At 1240, method 1200 stores the final recommendations in a database for delivery. For example, the recommendations may be stored, along with any ranking or filtering of the recommendations, in the recommendation records database for subsequent retrieval.
If there are recommendations worth push notifications or other direct notifications, at 1245, method 1200 sends a message with the recommendations to the notification queue, so that subscribers of the queue can deliver the notifications. Method 1200 then returns.
Method 1300 begins at 1310. At 1310, the user device 1302 transmits one or more message(s) to the personalization service 1304. At 1315, the personalization service 1304 receives the message(s). The personalization service 1304 then validates the message(s) at 1320, for example by checking whether the message contains valid identifiers (IDs).
At 1325, the personalization service 1304 determines whether the message(s) are not valid. If the message(s) are invalid (“YES”), method 1300 continues to 1330. At 1330, the personalization engine 1304 transmits an insertion fail message to the user device 1302. At 1335, the user device 1302 receives the insertion fail message. Method 1300 then returns. Thus, invalid message(s) are not transmitted through to internal data sources such as the queueing engine 1306.
However, referring again to 1325, if the message(s) are valid and thus not invalid (“NO”), method 1300 continues to 1340. At 1340, the personalization service 1304 transmits the validated message(s) to the queueing engine 1306.

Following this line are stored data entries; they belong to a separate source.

Lemma same_shape_global_children_at (h h' : list Scope.t) (d i : nat) :
  same_shape h h' →
  Scope.global_symbols_in_children_at d h' i = Scope.global_symbols_in_children_at d h i.
Proof.
  intros Hs. revert i. induction d as [|d IH]; intros i; [done|].
  cbn [Scope.global_symbols_in_children_at].
  rewrite (proj1 (proj2 (same_shape_fields h h' i Hs))).
  apply foldl_fun_ext. intros a c. by rewrite IH, (same_shape_global h h').
Qed.

Lemma same_shape_remap_skip (h h' : list Scope.t) (i : nat) :
  same_shape h h' →
  (∀ p, Scope.parent (h !!! i) = Some p →
        Scope.remapped_symbols (h' !!! p) = Scope.remapped_symbols (h !!! p)) →
  Scope.remap_skip h' i = Scope.remap_skip h i.
Proof.
  intros Hs Hp. unfold Scope.remap_skip, Scope.global_symbols_in_children.
  rewrite (proj1 Hs), (same_shape_global_children_at h h'), (same_shape_global h h') by done.
  destruct (same_shape_fields h h' i Hs) as (-> & _ & -> & ->).
  destruct (Scope.parent (h !!! i)) as [p|]; [|done]. by rewrite Hp.
Qed.

(** The table of a scope stays the one its remap step builds as long as
    neither it nor the table of its parent changes. *)
Lemma built_frame (gen : NameGenerator.t) (h h' : list Scope.t) (j : nat) :
  same_shape h h' →
  Scope.remapped_symbols (h' !!! j) = Scope.remapped_symbols (h !!! j) →
  (∀ p, Scope.parent (h !!! j) = Some p →
        Scope.remapped_symbols (h' !!! p) = Scope.remapped_symbols (h !!! p)) →
  built gen h j → built gen h' j.
Proof.
  intros Hs Hj Hp (names & g' & Hdraw & Hr). exists names, g'.
  by rewrite (same_shape_remap_skip h h'), (same_shape_loop_symbols h h'), Hj.
Qed.

(** ** build_remap_symbols *)

Lemma foldl_bind_stuck {S A : Type} (f : S → A → outcome S) (o : outcome S) (l : list A) :
  (∀ s, o ≠ Normal s) → foldl (λ o x, bind o (λ s, f s x)) o l = o.
Proof.
  intros Ho. induction l as [|x l IH]; [done|].
  cbn [foldl]. destruct o as [s| |]; [by destruct (Ho s)|apply IH|apply IH].
Qed.

Lemma foldl_bind_Normal_cons {S A : Type} (f : S → A → outcome S) (s s' : S)
    (x : A) (l : list A) :
  foldl (λ o x, bind o (λ s, f s x)) (Normal s) (x :: l) = Normal s' →
  ∃ s1, f s x = Normal s1 ∧ foldl (λ o x, bind o (λ s, f s x)) (Normal s1) l = Normal s'.
Proof.
  cbn [foldl bind]. destruct (f s x) as [s1| |] eqn:Hf.
  - intros H. by exists s1.
  - by rewrite foldl_bind_stuck.
  - by rewrite foldl_bind_stuck.
Qed.

Lemma remap_own_built (gen : NameGenerator.t) (h h' : list Scope.t) (i : nat) :
  tree h → i < length h →
  Scope.remapped_symbols (h !!! i) = [] →
  Scope.remap_own h i gen = Normal h' →
  same_shape h h' ∧ (∀ j, j ≠ i → h' !!! j = h !!! j) ∧ built gen h' i.
Proof.
  intros Ht Hi Hempty (names & g' & Hdraw & Hlen & ->)%remap_own_Normal.
  pose proof (same_shape_alter h i
                (assign (Scope.remapped_symbols (h !!! i)) (loop_symbols (h !!! i)) names))
    as Hs.
  split; [done|]. split.
  - intros j Hj. by rewrite list_lookup_total_alter_ne.
  - exists names, g'.
    rewrite (same_shape_remap_skip h _ i Hs), (same_shape_loop_symbols h _ i Hs).
    + split; [done|]. rewrite list_lookup_total_alter_eq by done.
      destruct (h !!! i); cbn in *. by rewrite Hempty.
    + intros p Hp. pose proof (tree_parent h Ht i p Hp).
      rewrite list_lookup_total_alter_ne by lia. done.
Qed.

(** the loop over the children *)
Lemma build_children (gen : NameGenerator.t) (depth : nat) (i : nat)
    (cs : list nat) (h0 h h' : list Scope.t) :
  build_spec gen depth →
  tree h0 → same_shape h0 h →
  (∀ c, c ∈ cs → Scope.parent (h0 !!! c) = Some i) → NoDup cs →
  (∀ c j, c ∈ cs → under h0 c j → Scope.remapped_symbols (h !!! j) = []) →
  foldl (λ o child, bind o (λ h, Scope.build_remap_symbols_at depth h child gen false))
        (Normal h) cs = Normal h' →
  same_shape h0 h' ∧
  (∀ j, (∀ c, c ∈ cs → ¬ under h0 c j) → h' !!! j = h !!! j) ∧
  (∀ c j, c ∈ cs → under h0 c j → built gen h' j).
Proof.
  intros Hspec Ht. revert h. induction cs as [|c cs IH]; intros h Hs Hpar Hnd Hempty.
  - intros [= <-]. split_and!; [done|done|]. by intros c j ?%elem_of_nil.
  - intros (h1 & Hbuild & Hfold)%foldl_bind_Normal_cons.
    apply NoDup_cons in Hnd as [Hc Hnd].
    assert (Scope.parent (h0 !!! c) = Some i) as Hpc by (apply Hpar, elem_of_cons; by left).
    destruct (Hspec h0 h h1 c Ht Hs) as (Hs1 & Hframe1 & Hbuilt1); [|..|done|].
    { by eapply parent_Some_lt. }
    { intros j Hj. apply (Hempty c); [apply elem_of_cons; by left|done]. }
    assert (∀ c' j, c' ∈ cs → under h0 c' j → ¬ under h0 c j) as Hdisj.
    { intros c' j Hc' Hc'j Hcj.
      apply (under_disjoint h0 i c c' j Ht Hpc); [|by intros ->|done|done].
      apply Hpar, elem_of_cons. by right. }
    destruct (IH h1 Hs1) as (Hs' & Hframe & Hbuilt); [| |..|done|].
    { intros c' Hc'. apply Hpar, elem_of_cons. by right. }
    { done. }
    { intros c' j Hc' Hj. rewrite Hframe1 by by eapply Hdisj.
      apply (Hempty c'); [apply elem_of_cons; by right|done]. }
    split; [done|]. split.
    + intros j Hj. rewrite Hframe, Hframe1; [done| |].
      * apply Hj, elem_of_cons. by left.
      * intros c' Hc'. apply Hj, elem_of_cons. by right.
    + intros c' j [->|Hc']%elem_of_cons Hj; [|by eapply Hbuilt].
      assert (∀ k, under h0 c k → h' !!! k = h1 !!! k) as Hkeep.
      { intros k Hk. apply Hframe. intros c' Hc' Hc'k. by apply (Hdisj c' k). }
      apply (built_frame gen h1 h'); [| | |by apply Hbuilt1].
      * split; [by rewrite (proj1 Hs'), (proj1 Hs1)|].
        intros k. by rewrite (proj2 Hs'), (proj2 Hs1).
      * by rewrite Hkeep.
      * intros p Hp. rewrite Hframe; [done|].
        intros c' Hc' Hc'p. apply (Hdisj c' j Hc'); [|done].
        eapply under_child; [|done].
        by rewrite <-(proj1 (same_shape_fields h0 h1 j Hs1)).
Qed.
Lemma same_shape_sym (h h' : list Scope.t) : same_shape h h' → same_shape h' h.
Proof. intros [Hl H]. split; [done|]. intros i. by rewrite H. Qed.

At 1345, the queueing engine 1306 receives the validated message(s). At 1350, the queueing engine 1306 writes the validated message(s). For example, the queueing engine 1306 inserts the message to one or more of the data updates queue, the recommendation generation queue, the notification queue, and so on depending on the type of message. Upon successfully writing the validated message(s), at 1355, the queueing engine 1306 transmits an insertion complete message to the personalization service 1304. At 1360, the personalization service 1304 receives the insertion complete message, and at 1365, the personalization service 1304 transmits the insertion complete message to the user device 1302. At 1370, the user device 1302 receives the insertion complete message. Method 1300 then returns. Thus, the personalization service 1304 facilitates the writing of valid messages to internal data sources such as the queueing engine 1306.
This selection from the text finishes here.